Exercise details: In the entries that follow, the lines from the one with "Inductive result (A" through the one with "part of [search.py];" are the ones to write out, exactly and with both ends included. Nothing else should appear.

☆ ☆ ☆

(** * pyhopper.search: a shallow embedding of the search scheduler

    The development follows [src/pyhopper/search.py]: the tree of
    parameters and its traversals, [register_int] and [register_float],
    [Search.__setitem__], the manual queue, the processing of candidate
    results, the search loop of [Search.run] and the checkpoint protocol
    ([Search.save], [Search.load]).

    Conventions.
    - Python floats that are not NaN are rationals ([Q]); NaN never occurs
      as a number: the code itself tests the [is_nan] flag of a result.
    - A Python [dict] is an association list in insertion order (the order
      in which [items()] iterates, which decides the order in which the
      mutation bitmask is consumed).
    - A raised exception is the [Raise] case of [result]; a function that
      mutates [self] before raising returns the mutated object next to it.
    - Random draws are functions of an entropy argument ([nat]). *)

From Stdlib Require Import ZArith QArith Qround Lia Lqa Bool Ascii.
From stdpp Require Import gmap strings list.

Set Warnings "-register-all".
Local Open Scope Z_scope.

(** ** Python values *)

Inductive scalar : Type :=
| SNone
| SBool (b : bool)
| SInt (z : Z)
| SFloat (q : Q)
| SStr (s : string).

(** Candidate trees: same shape as the search space, leaves are values. *)
Inductive pyval : Type :=
| VAtom (a : scalar)
| VList (l : list pyval)
| VDict (d : list (string * pyval)).

Definition VNone : pyval := VAtom SNone.

(** The messages of the exceptions raised in [search.py], with the values
    their f-strings interpolate, and of the configuration errors of the
    bounds, the budget and the direction. *)
Inductive message : Type :=
| MsgGuessTreeMismatch (candidate : pyval) (keys : list string)
| MsgGuessNotRegistered (k : string)
| MsgPowerOfUnsupported (power_of : Z)
| MsgRemoteException
| MsgNaN
| MsgNoParameters
| MsgPrunerMismatchSave
| MsgPrunerMismatchLoad
| MsgCouldNotParseFile (checkpoint_path : string) (detail : string)
| MsgBounds
| MsgBudget
| MsgDirection.

Inductive exn : Type :=
| ValueError (m : message)
| KeyError (k : string)
| IndexError
| TypeError
| AttributeError (attr : string)
| RecursionError
| FileNotFoundError (path : string).

Inductive result (A : Type) : Type :=
| Ok (a : A)
| Raise (e : exn).
Arguments Ok {A} a.
Arguments Raise {A} e.

Definition bind {A B} (r : result A) (k : A -> result B) : result B :=
  match r with
  | Ok a => k a
  | Raise e => Raise e
  end.

Notation "x <-- r ;; k" := (bind r (fun x => k))
  (at level 100, r at next level, right associativity).

Definition is_ok {A} (r : result A) : bool :=
  match r with Ok _ => true | Raise _ => false end.

(** ** Parameters and the search-space tree *)

(** Modelled from the spec: the classes of [pyhopper/parameters.py] are not
    part of [search.py]; a Parameter object is what section 4.1 requires of every
    variant: an initial value, [sample()] and [mutate(reference, temperature)].
    The last argument of the two draws is the entropy of the call. *)
Record PyParameter : Type := mkParameter {
  initial_value : pyval;
  sample : nat -> pyval;
  mutate : pyval -> Q -> nat -> pyval
}.

(** A node of the registered tree: [isinstance(node, Parameter)],
    [isinstance(node, dict)], [isinstance(node, list)], or anything else
    (a constant, [None] included). *)
Inductive node : Type :=
| NParam (p : PyParameter)
| NDict (d : list (string * node))
| NList (l : list node)
| NConst (a : scalar).

(** [node is None] *)
Definition is_None (n : node) : bool :=
  match n with NConst SNone => true | _ => false end.

(** [d[k]] and [k in d.keys()] on dictionaries *)
Fixpoint dict_get {A} (d : list (string * A)) (k : string) : option A :=
  match d with
  | [] => None
  | (k', v) :: rest => if String.eqb k' k then Some v else dict_get rest k
  end.

Definition key_in {A} (k : string) (d : list (string * A)) : bool :=
  match dict_get d k with Some _ => true | None => false end.

Definition getitem {A} (d : list (string * A)) (k : string) : result A :=
  match dict_get d k with Some v => Ok v | None => Raise (KeyError k) end.

(** [Search._get_initial_solution] *)
Fixpoint _get_initial_solution (param : node) : pyval :=
  match param with
  | NParam p => initial_value p
  | NDict d =>
      VDict ((fix items (d : list (string * node)) : list (string * pyval) :=
                match d with
                | [] => []
                | (k, v) :: rest => (k, _get_initial_solution v) :: items rest
                end) d)
  | NList l =>
      VList ((fix elems (l : list node) : list pyval :=
                match l with
                | [] => []
                | v :: rest => _get_initial_solution v :: elems rest
                end) l)
  | NConst a => VAtom a
  end.

(** [Search._count_free_parameters_rec] *)
Fixpoint _count_free_parameters_rec (nd : node) : nat :=
  match nd with
  | NParam _ => 1%nat
  | NDict d =>
      (fix items (d : list (string * node)) : nat :=
         match d with
         | [] => 0%nat
         | (_, v) :: rest => (_count_free_parameters_rec v + items rest)%nat
         end) d
  | NList l =>
      (fix elems (l : list node) : nat :=
         match l with
         | [] => 0%nat
         | v :: rest => (_count_free_parameters_rec v + elems rest)%nat
         end) l
  | NConst _ => 0%nat
  end.

(** ** The manual queue: [Search._enqueue_rec] *)

(** [len(x)] and [x[i]] for the candidate handed to the list branch. *)
Definition py_len (x : pyval) : result nat :=
  match x with
  | VList l => Ok (length l)
  | VDict d => Ok (length d)
  | VAtom (SStr s) => Ok (String.length s)
  | VAtom _ => Raise TypeError
  end.

Definition py_index (x : pyval) (i : nat) : result pyval :=
  match x with
  | VList l => match l !! i with Some v => Ok v | None => Raise IndexError end
  | VDict _ => Raise (KeyError (* of the integer [i] *) "")
  | VAtom (SStr s) =>
      match String.get i s with
      | Some c => Ok (VAtom (SStr (String c EmptyString)))
      | None => Raise IndexError
      end
  | VAtom _ => Raise TypeError
  end.

Section EnqueueLoops.
(** the recursive call [self._enqueue_rec] *)
Variable f : pyval -> pyval -> result pyval.

(** [for k, v in node_best.items(): ...] building the candidate dict;
    [node_best[k]] is [v] *)
Fixpoint enqueue_items (dc : list (string * pyval)) (d : list (string * pyval))
  : result (list (string * pyval)) :=
  match d with
  | [] => Ok []
  | (k, v) :: rest =>
      match dict_get dc k with
      | Some c =>
          r <-- f v c ;;
          rs <-- enqueue_items dc rest ;;
          Ok ((k, r) :: rs)
      | None =>
          rs <-- enqueue_items dc rest ;;
          Ok ((k, v) :: rs)
      end
  end.

(** [for i in range(len(node_best)): ...] building the candidate list *)
Fixpoint enqueue_elems (node_candidate : pyval) (l : list pyval) (i : nat)
  : result (list pyval) :=
  match l with
  | [] => Ok []
  | b :: rest =>
      n <-- py_len node_candidate ;;
      if (i <? n)%nat then
        c <-- py_index node_candidate i ;;
        r <-- f b c ;;
        rs <-- enqueue_elems node_candidate rest (S i) ;;
        Ok (r :: rs)
      else
        rs <-- enqueue_elems node_candidate rest (S i) ;;
        Ok (b :: rs)
  end.
End EnqueueLoops.

Fixpoint _enqueue_rec (node_best node_candidate : pyval) : result pyval :=
  match node_best with
  | VDict db =>
      match node_candidate with
      | VDict dc =>
          match List.find (fun k => negb (key_in k db)) (map fst dc) with
          | Some k => Raise (ValueError (MsgGuessNotRegistered k))
          | None =>
              candidate <-- enqueue_items _enqueue_rec dc db ;;
              Ok (VDict candidate)
          end
      | _ => Raise (ValueError (MsgGuessTreeMismatch node_candidate (map fst db)))
      end
  | VList lb =>
      candidate <-- enqueue_elems _enqueue_rec node_candidate lb 0%nat ;;
      Ok (VList candidate)
  | VAtom _ => Ok node_candidate
  end.

(** ** Evaluation cache *)

Definition scalar_eqb (a b : scalar) : bool :=
  match a, b with
  | SNone, SNone => true
  | SBool x, SBool y => Bool.eqb x y
  | SInt x, SInt y => Z.eqb x y
  | SFloat x, SFloat y => Qeq_bool x y
  | SStr x, SStr y => String.eqb x y
  | _, _ => false
  end.

(** Equality of fingerprints: leaf by leaf. *)
Fixpoint pyval_eqb (a b : pyval) : bool :=
  match a, b with
  | VAtom x, VAtom y => scalar_eqb x y
  | VList l1, VList l2 =>
      (fix elems (l1 l2 : list pyval) : bool :=
         match l1, l2 with
         | [], [] => true
         | x :: r1, y :: r2 => pyval_eqb x y && elems r1 r2
         | _, _ => false
         end) l1 l2
  | VDict d1, VDict d2 =>
      (fix items (d1 d2 : list (string * pyval)) : bool :=
         match d1, d2 with
         | [], [] => true
         | (k1, x) :: r1, (k2, y) :: r2 =>
             String.eqb k1 k2 && pyval_eqb x y && items r1 r2
         | _, _ => false
         end) d1 d2
  | _, _ => false
  end.

(** Modelled from the spec: [pyhopper/cache.py] is not part of [search.py].
    Section 4.3: committed fingerprints with their values, a staged set of
    fingerprints in flight, membership across both, and a switch that
    disables the membership test while the cache keeps tracking. *)
Record EvaluationCache : Type := mkCache {
  cache_enabled : bool;
  cache_committed : list (pyval * Q);
  cache_staged : list pyval
}.

Module Cache.
Definition empty : EvaluationCache := mkCache true [] [].

Definition set_enable (c : EvaluationCache) (b : bool) : EvaluationCache :=
  mkCache b (cache_committed c) (cache_staged c).

Definition stage (c : EvaluationCache) (x : pyval) : EvaluationCache :=
  mkCache (cache_enabled c) (cache_committed c) (x :: cache_staged c).

Definition commit (c : EvaluationCache) (x : pyval) (v : Q) : EvaluationCache :=
  mkCache (cache_enabled c) ((x, v) :: cache_committed c)
          (List.filter (fun y => negb (pyval_eqb x y)) (cache_staged c)).

Definition forget (c : EvaluationCache) (x : pyval) : EvaluationCache :=
  mkCache (cache_enabled c)
          (List.filter (fun e => negb (pyval_eqb x (fst e))) (cache_committed c))
          (List.filter (fun y => negb (pyval_eqb x y)) (cache_staged c)).

Definition clear (c : EvaluationCache) : EvaluationCache :=
  mkCache (cache_enabled c) [] [].

(** membership of the stored fingerprints, whatever the switch says *)
Definition known (c : EvaluationCache) (x : pyval) : bool :=
  existsb (fun e => pyval_eqb x (fst e)) (cache_committed c)
  || existsb (pyval_eqb x) (cache_staged c).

☆ ☆ ☆

Response to the exercise:
Inductive result (A : Type) : Type :=
| Ok (a : A)
| Raise (e : exn).
Arguments Ok {A} a.
Arguments Raise {A} e.

Definition bind {A B} (r : result A) (k : A -> result B) : result B :=
  match r with
  | Ok a => k a
  | Raise e => Raise e
  end.

Notation "x <-- r ;; k" := (bind r (fun x => k))
  (at level 100, r at next level, right associativity).

Definition is_ok {A} (r : result A) : bool :=
  match r with Ok _ => true | Raise _ => false end.

(** ** Parameters and the search-space tree *)

(** Modelled from the spec: the classes of [pyhopper/parameters.py] are not
    part of [search.py]; a Parameter object is what section 4.1 requires of every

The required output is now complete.